# Firefox, certificat et site des impots



## Ulyxes (20 Mai 2006)

Bonjour,

L'an dernier j'ai fait ma déclaration en ligne sans problème, tout avait marché comme sur des roulettes. Ayant reçu un mail que disant que mon certificat de l'an dernier n'était plus valable, je me connecte sur impots.gouv.fr. NB : je suis sous Firefox 1.06 sur eMac/ Mac OS X.3.9.

Je répond aux questions du nouvel abonnement, du numéro fiscal à l'adresse e-mail.

Lorsque je veux me connecter sur la déclaration en ligne, il me répond : "nous n'avons pas trouvé de certificat sur votre navigateur, veuillez en demander un gratuitement ...".

Je retourne dans la procédure d'abonnement, et là, après avoir taper mon numéro fiscal, il me répond : "vous êtes déjà abonné".

Je regarde dans les préférences/advancd/certificat et je vois un certificat indiqué : "expired". Je le supprime (peut-être ai-je fait une erreur ?). 

Rien à faire, toujours : "Vous êtes déjà abonné"  

J'ai essayé avec d'autres navigateurs (Safari, Netscape), idem : "Vous êtes déjà abonné".

Y a t'il une possibilité de se "désabonner" et de recommencer.

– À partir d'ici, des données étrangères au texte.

(** On non-negative weights, for a truthy target that is [start] or a known
    vertex, [dijkstra(start, end)] returns a path from [start] to [end]
    together with its weight, the least weight of all such paths, or, when
    [end] is not reachable, [(None, infinity)]. *)
Theorem dijkstra_correct (g : Graph V) (start e : V) :
  (∀ a b w, (b, w) ∈ nbrs (graph g) a → 0 ≤ w) →
  edges_in_vertices g →
  py_truthy e = true →
  e ∈ {[start]} ∪ vertices g →
  ∃ fuel0, ∀ fuel, (fuel0 ≤ fuel)%nat →
    ∃ r g', dijkstra fuel g start (Some e) = Some (Ok r, g')
      ∧ ((∃ p z, r = PathDist (Some p) (Fin z)
                 ∧ head p = Some start ∧ last p = Some e
                 ∧ path_weight (graph g) p z
                 ∧ ∀ q z', head q = Some start → last q = Some e →
                           path_weight (graph g) q z' → z ≤ z')
         ∨ (r = PathDist None Inf ∧ ¬ rtc (edge (graph g)) start e)).
Proof.
  intros Hnonneg Hinv Htruthy HeD.
  assert (∀ a b w, (b, w) ∈ nbrs (graph g) a → b ∈ {[start]} ∪ vertices g)
    as Hkeys.
  { intros a b w Hin.
    pose proof (proj1 (edges_in_vertices_nbrs g) Hinv a b w Hin) as [_ Hb].
    apply elem_of_union. by right. }
  exists (S (pending (graph g) ∅) + size ({[start]} ∪ vertices g))%nat.
  intros fuel Hfuel. unfold dijkstra.
  destruct (dijkstra_while_correct (graph g) start ({[start]} ∪ vertices g)
              Hnonneg Hkeys (Some e) fuel
              (mkDij (graph g)
                     (<[start := Fin 0]> (gset_to_gmap Inf (vertices g)))
                     ∅ [(0, start)] ∅))
    as (s' & rel & -> & Hinv' & Hpost0).
  { by apply dij_inv_init. }
  { simpl. lia. }
  assert (e ∈ dij_visited s' ∨ ((∀ c, rel c = nbrs (graph g) c)
                                ∧ dij_pq s' = [])) as Hpost.
  { destruct Hpost0 as [(e' & [= <-] & He)|Hr]; [by left|by right]. }
  rewrite Htruthy.
  pose proof (dijkstra_final (graph g) start ({[start]} ∪ vertices g)
                Hnonneg e s' rel fuel Hinv' Hpost HeD ltac:(lia))
    as Hfin.
  destruct (dij_distances s' !! e) as [[z|]|]; [| |done].
  - destruct Hfin as (path & -> & Hh & Hl & Hp & Hmin).
    eexists _, _. split; [done|]. left. eauto 10.
  - eexists _, _. split; [done|]. by right.
Qed.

Merci d'avance à qui aura une idée.

P.S : j'ai cherché sur d'autres fils, mais il semble que jusqu'à présent les gens n'aient eu de pb qu'avec Safari.


----------



## emetloca (20 Mai 2006)

Si tu as le même message avec d'autres navigateurs, la réponse ne peut venir que de l'assistance des impôts. Je les ai testé pour un autre problème, c'est pas forcément génial. 

Désolé


----------



## wqwqwq (20 Mai 2006)

Ulyxes a dit:
			
		

> Bonjour,
> 
> L'an dernier j'ai fait ma déclaration en ligne sans problème, tout avait marché comme sur des roulettes. Ayant reçu un mail que disant que mon certificat de l'an dernier n'était plus valable, je me connecte sur impots.gouv.fr. NB : je suis sous Firefox 1.06 sur eMac/ Mac OS X.3.9.
> 
> ...



Hello,
Pour te "désabonner", qui corresdpond en fait à la révocation de ton certificat puis à la délivrance d'un nouveau, tu dois aller dans "Particuliers/Gérer votre abonnement/Résilier mon inscription" puis ensuite "Vous n'êtes pas encore abonné"...

Il semble y avoir une incompatibilité majeure avec les mac intel, toujours pas résolue officiellement à ce jour. Certains semblent l'avoir contournée grâce à une manoeuvre consistant à ouvrir le trousseau (faire une recherche ici si nécessaire). Te ne devrais pas être concerné cependant, vue ta config.


Fabrice


----------



## Ulyxes (20 Mai 2006)

wqwqwq a dit:
			
		

> Il semble y avoir une incompatibilité majeure avec les mac intel, toujours pas résolue officiellement à ce jour. Certains semblent l'avoir contournée grâce à une manoeuvre consistant à ouvrir le trousseau (faire une recherche ici si nécessaire). Te ne devrais pas être concerné cependant, vue ta config.
> Fabrice


  Merci de ta réponse. Mon processeur est un PPC.  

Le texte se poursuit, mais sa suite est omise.